After the developer understand what went wrong and creates a fix, before pushing the code which will lead to probably more adjustments when new messages will arrive, we have created the “Resend” mechanism which will push the unacknowledged message as many times as needed (Until ACK) to the consumer group that was not able to acknowledge the message in the first place.

The unacknowledged message will be retrieved from Memphis internal DB, ingested into a dedicated station per station, per CG, and only upon request. Next, it will be pushed to the unacknowledged CG - WITHOUT ANY CODE CHANGE, using the same already-configured emit.

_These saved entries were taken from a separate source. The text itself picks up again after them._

(* ===== verification/DiscoveryFacts.v ===== *)
(** * What is announced is what is discovered

    The announcement of a device, and the tree another device makes of it: entity by entity, feature by feature,
    function by function. *)

From S2P Require Import Prelude FeatureFunctions Duration DateTime EebusData EebusDataWrite EebusDataFacts EebusDataList SpineTables SpineFunction Timer Vector Pool Spine LinkManager Pending Sender Datagram FeatureData SpineTablesFacts UseCase UseCaseFacts UseCaseTable Discovery.

Local Open Scope list_scope.

(** ** The encoding of the announcement *)

Lemma data_info_information {A} (f : A → Data) g x : (∀ a, g (f a) = Some a) → (∀ a, f a ≠ Null) → data_info g (information f x) = Some x.
Proof. intros. by apply read_opt_opt. Qed.

Lemma data_device_description_data d : data_device_description (device_description_data d) = Some d.
Proof.
  destruct d as [a t s]. unfold device_description_data, data_device_description.
  cbn [dd_device_address dd_device_type dd_network_feature_set].
  rewrite (read_opt_opt device_address_data), !(read_opt_opt num_data); try done. intros x. by apply read_opt_opt.
Qed.

Lemma data_entity_address_data a : data_entity_address (entity_address_data a) = Some a.
Proof.
  destruct a as [d e]. unfold entity_address_data, data_entity_address. cbn [ea_device ea_entity].
  rewrite !read_opt_opt; [done|..]; try done. intros l. apply read_items. intros x. by apply read_opt_opt.
Qed.

Lemma data_entity_description_data d : data_entity_description (entity_description_data d) = Some d.
Proof.
  destruct d as [a t s]. unfold entity_description_data, data_entity_description.
  cbn [ed_entity_address ed_entity_type ed_description].
  rewrite (read_opt_opt entity_address_data), (read_opt_opt num_data), (read_opt_opt str_data); try done. apply data_entity_address_data.
Qed.

Lemma data_operations_data ops : data_operations (operations_data ops) = Some ops.
Proof. by destruct ops as [[[]|] [[]|]]. Qed.

Lemma data_property_data p : data_property (property_data p) = Some p.
Proof.
  destruct p as [f o]. unfold property_data, data_property. cbn [fst snd].
  rewrite (read_opt_opt operations_data data_operations) by (done || apply data_operations_data).
  destruct f as [f|]; simpl; by rewrite ?Nat2Z.id.
Qed.

Lemma data_feature_description_data d : data_feature_description (feature_description_data d) = Some d.
Proof.
  destruct d as [a t r f s m]. unfold feature_description_data, data_feature_description.
  cbn [fe_feature_address fe_feature_type fe_role fe_supported_function fe_description fe_max_response_delay].
  rewrite (read_opt_opt address_data), (read_opt_opt num_data), (read_opt_opt (λ r, num_data (role_value r))),
    (read_opt_opt (array_data property_data)), (read_opt_opt str_data), (read_opt_opt duration_data); try done;
    first [by intros []|apply data_address_data|intros l; by apply data_array_data; [apply data_property_data|]].
Qed.

Lemma data_discovery_data d : data_discovery (discovery_data d) = Some d.
Proof.
  destruct d as [v di ei fi]. unfold discovery_data, data_discovery.
  cbn [specification_version_list device_information entity_information feature_information].
  rewrite (read_opt_opt (information (array_data str_data))), (read_opt_opt (information device_description_data)),
    (read_opt_opt (array_data (information entity_description_data))), (read_opt_opt (array_data (information feature_description_data)));
    try done; intros x.
  - apply data_array_data; [|done]. intros y. by apply data_info_information; [apply data_feature_description_data|].
  - apply data_array_data; [|done]. intros y. by apply data_info_information; [apply data_entity_description_data|].
  - by apply data_info_information; [apply data_device_description_data|].
  - apply data_info_information; [|done]. intros y. by apply data_array_data.
Qed.

(** ** Functions *)

(** What is known of a function on the other side. *)
Definition function_view (f : Function) : nat * option (option bool * option bool) := (type f, OperationsGetInformation <$> operations f).

Definition properties (fs : list Function) : list FunctionProperty :=
  (λ '(t, ops), (Some t, Some ops)) <$> omap (λ f, ops ← operations f; Some (type f, OperationsGetInformation ops)) fs.

Lemma set_operations_view g r rp w wp : operations g = None →
  function_view (SetOperations r rp w wp g) = (type g, Some (if r then Some rp else None, if w then Some wp else None)).
Proof. intros Hg. unfold SetOperations. by rewrite Hg. Qed.

Lemma SetRemoteOperations_at fd r1 g r2 ops : functions fd = r1 ++ g :: r2 → type g ∉ (type <$> r1) → operations g = None →
  ∃ g', type g' = type g ∧ function_view g' = (type g, Some ops) ∧
    SetRemoteOperations fd (type g) ops = with_functions (r1 ++ g' :: r2) fd.
Proof.
  intros Hfs Hnew Hg. unfold SetRemoteOperations, FeatureGetFunction.
  assert (list_find (λ f, type f = type g) (functions fd) = Some (length r1, g)) as ->.
  { rewrite Hfs. apply list_find_Some. split_and!; [by rewrite lookup_app_r, Nat.sub_diag by lia|done|].
    intros j f Hj Hlt Ht. rewrite lookup_app_l in Hj by lia. apply Hnew. rewrite <- Ht. apply list_elem_of_fmap_2.
    by eapply list_elem_of_lookup_2. }
  eexists. split_and!; [| |unfold set_function; rewrite Hfs, <- (Nat.add_0_r (length r1)), insert_app_r; done].
  - unfold SetOperations. by rewrite Hg.
  - rewrite set_operations_view by done. destruct ops as [[] []]; done.
Qed.

(** The operations of the functions [l] reach the same functions, [r2], of the other side. *)
Lemma set_operations_all l : ∀ fd r1 r2, functions fd = r1 ++ r2 → type <$> r2 = type <$> l → Forall (λ g, operations g = None) r2 →
  NoDup (type <$> (r1 ++ r2)) →
  ∃ r2', FeatureRemoteSetFunctionOperations fd (properties l) = with_functions (r1 ++ r2') fd ∧ function_view <$> r2' = function_view <$> l.
Proof.
  induction l as [|f l IH]; intros fd r1 r2 Hfs Ht Hn Hnd.
  { destruct r2; [|done]. exists []. split; [|done]. rewrite app_nil_r in *. simpl. destruct fd. unfold with_functions. simpl in *. by subst. }
  destruct r2 as [|g r2]; [done|]. injection Ht as Htg Ht. apply Forall_cons in Hn as [Hg Hn].
  assert (type g ∉ (type <$> r1)) as Hnew.
  { rewrite fmap_app in Hnd. apply NoDup_app in Hnd as (_ & Hd & _). intros Hin. apply (Hd _ Hin). apply list_elem_of_here. }
  unfold properties in *. cbn [omap list_omap]. destruct (operations f) as [ops|] eqn:Hops; cbn [mbind option_bind fmap list_fmap].
  - cbn [FeatureRemoteSetFunctionOperations]. rewrite <- Htg.
    destruct (SetRemoteOperations_at fd r1 g r2 (OperationsGetInformation ops) Hfs Hnew Hg) as (g' & Htg' & Hv & ->).
    destruct (IH (with_functions (r1 ++ g' :: r2) fd) (r1 ++ [g']) r2) as (r2' & -> & Hr2'); try done.
    { simpl. by rewrite <- app_assoc. }
    { rewrite <- app_assoc. simpl. rewrite fmap_app in *. simpl in *. by rewrite Htg'. }
    exists (g' :: r2'). split; [by rewrite <- app_assoc|]. rewrite !fmap_cons, Hr2', Hv. f_equal.
    unfold function_view. by rewrite Hops, Htg.
  - destruct (IH fd (r1 ++ [g]) r2) as (r2' & -> & Hr2'); try done.
    { by rewrite <- app_assoc. } { by rewrite <- app_assoc. }
    exists (g :: r2'). split; [by rewrite <- app_assoc|]. rewrite !fmap_cons, Hr2'. f_equal.
    unfold function_view. by rewrite Hops, Hg, Htg.
Qed.

(** The tables know every function of every feature, once. *)
Lemma feature_functions_known ft : ∃ fs, mapM FunctionCreate (default [] (GetFeatureFunctions ft)) = Some fs ∧
  type <$> fs = default [] (GetFeatureFunctions ft) ∧ Forall (λ g, operations g = None) fs ∧ NoDup (type <$> fs).
Proof.
  assert (∀ l, forallb (λ t, match FunctionCreate t with Some _ => true | None => false end) l = true → NoDup l →
    ∃ fs, mapM FunctionCreate l = Some fs ∧ type <$> fs = l ∧ Forall (λ g, operations g = None) fs ∧ NoDup (type <$> fs)) as Hall.
  { intros l Hl Hnd. assert (∃ fs, mapM FunctionCreate l = Some fs ∧ type <$> fs = l ∧ Forall (λ g, operations g = None) fs) as (fs & Hfs & Ht & Hn).
    - clear Hnd. induction l as [|t l IH]; [by exists []|]. cbn [forallb] in Hl. apply andb_true_iff in Hl as [Ht Hl].
      destruct (IH Hl) as (fs & Hfs & Hts & Hn). cbn [mapM]. destruct (FunctionCreate t) as [g|] eqn:Hg; [|done].
      cbn [mbind option_bind]. rewrite Hfs. exists (g :: fs). unfold FunctionCreate in Hg.
      destruct (ModelGetDataCfg t); [|done]. injection Hg as <-. split_and!; [done|by rewrite fmap_cons, Hts|by constructor].
    - exists fs. split_and!; try done. by rewrite Ht. }
  apply Hall; unfold GetFeatureFunctions; destruct (find _ feature_functions_table) as [[t l]|] eqn:Hf; try done; try apply NoDup_nil_2;
    apply find_some in Hf as [Hin _]; simpl.
  - assert (forallb (λ r, forallb (λ t, match FunctionCreate t with Some _ => true | None => false end) (snd r)) feature_functions_table = true) as H
      by by vm_compute.
    rewrite forallb_forall in H. by apply (H (t, l)).
  - assert (forallb (λ r, bool_decide (NoDup (snd r))) feature_functions_table = true) as H by by vm_compute.
    rewrite forallb_forall in H. apply (bool_decide_unpack _). apply Is_true_true. by apply (H (t, l)).
Qed.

That’s it. No need to create a persistency process, cache DB, DLQ, or massy logic. You can be sure no message is lost.

Still under construction, but if you're interested - sandbox.memphis.dev

This article is written by Avraham Neeman

Top comments (8)

Ella (she/her/elle) • Jul 21 '22

Hey @saar_ryan and @avraham_neeman thanks for sharing this post! I really appreciate you taking the time to share attribution to the original author. 😎

Did you know that you can create an organization page for Memphis.dev on The Ops Community, where you'll be able to share content by all your team members and attribute it to them directly? 🙌

Any content published by any member of your team will be displayed on a dedicated organization page where you can share a unique CTA and additional branding. Check out the info page here if you're curious to learn more!

I'm always on hand to answer any questions you might have about this or other features of this community!

Saar Ryan Cohen • Aug 16 '22

Will surely do so! thanks for the advice :)

Ella (she/her/elle) • Aug 19 '22

I see it!!

If you're the org admin, @saar_ryan, you can go to your personal dashboard to edit any posts you'd like to switch to the Memphis.dev organization. Let me know if you'd like a walkthrough.

Avraham Neeman • Jul 20 '22

Thanks for sharing

White • Jan 13

El tema de los mensajes tóxicos en comunidades tech es más común de lo que parece. Afecta la motivación y la forma en que compartimos ideas. Por eso valoro espacios donde puedo desconectar un poco y cambiar el chip. En mis pausas suelo alternar lectura con algo ligero, como mirar estadísticas deportivas en felixspins.es/app/
, sin dramas ni discusiones. Ese equilibrio ayuda a volver a las conversaciones con mejor ánimo, más paciencia y ganas reales de aportar algo útil al debate diario para mantener conversaciones sanas y respetuosas entre todos siempre.

Hunter Cole • Dec 6 '25

To quickly identify which consumer group didn’t acknowledge the message, we used real-time tracing. Instead of checking logs and multiple groups manually, bodil udsen dødsårsag one click displayed a graph highlighting the consumer groups that exceeded the redelivery threshold, pinpointing the issue instantly.

Matthew • Aug 11 '25

Nice breakdown, I agree that removing poison messages makes systems more reliable and easier to maintain. After reading, it really helped me out while playing mobile game.

Matthew • Aug 11 '25

Nice breakdown, I agree that removing poison messages makes systems more reliable and easier to maintain. It also helped me out while playing mobile game.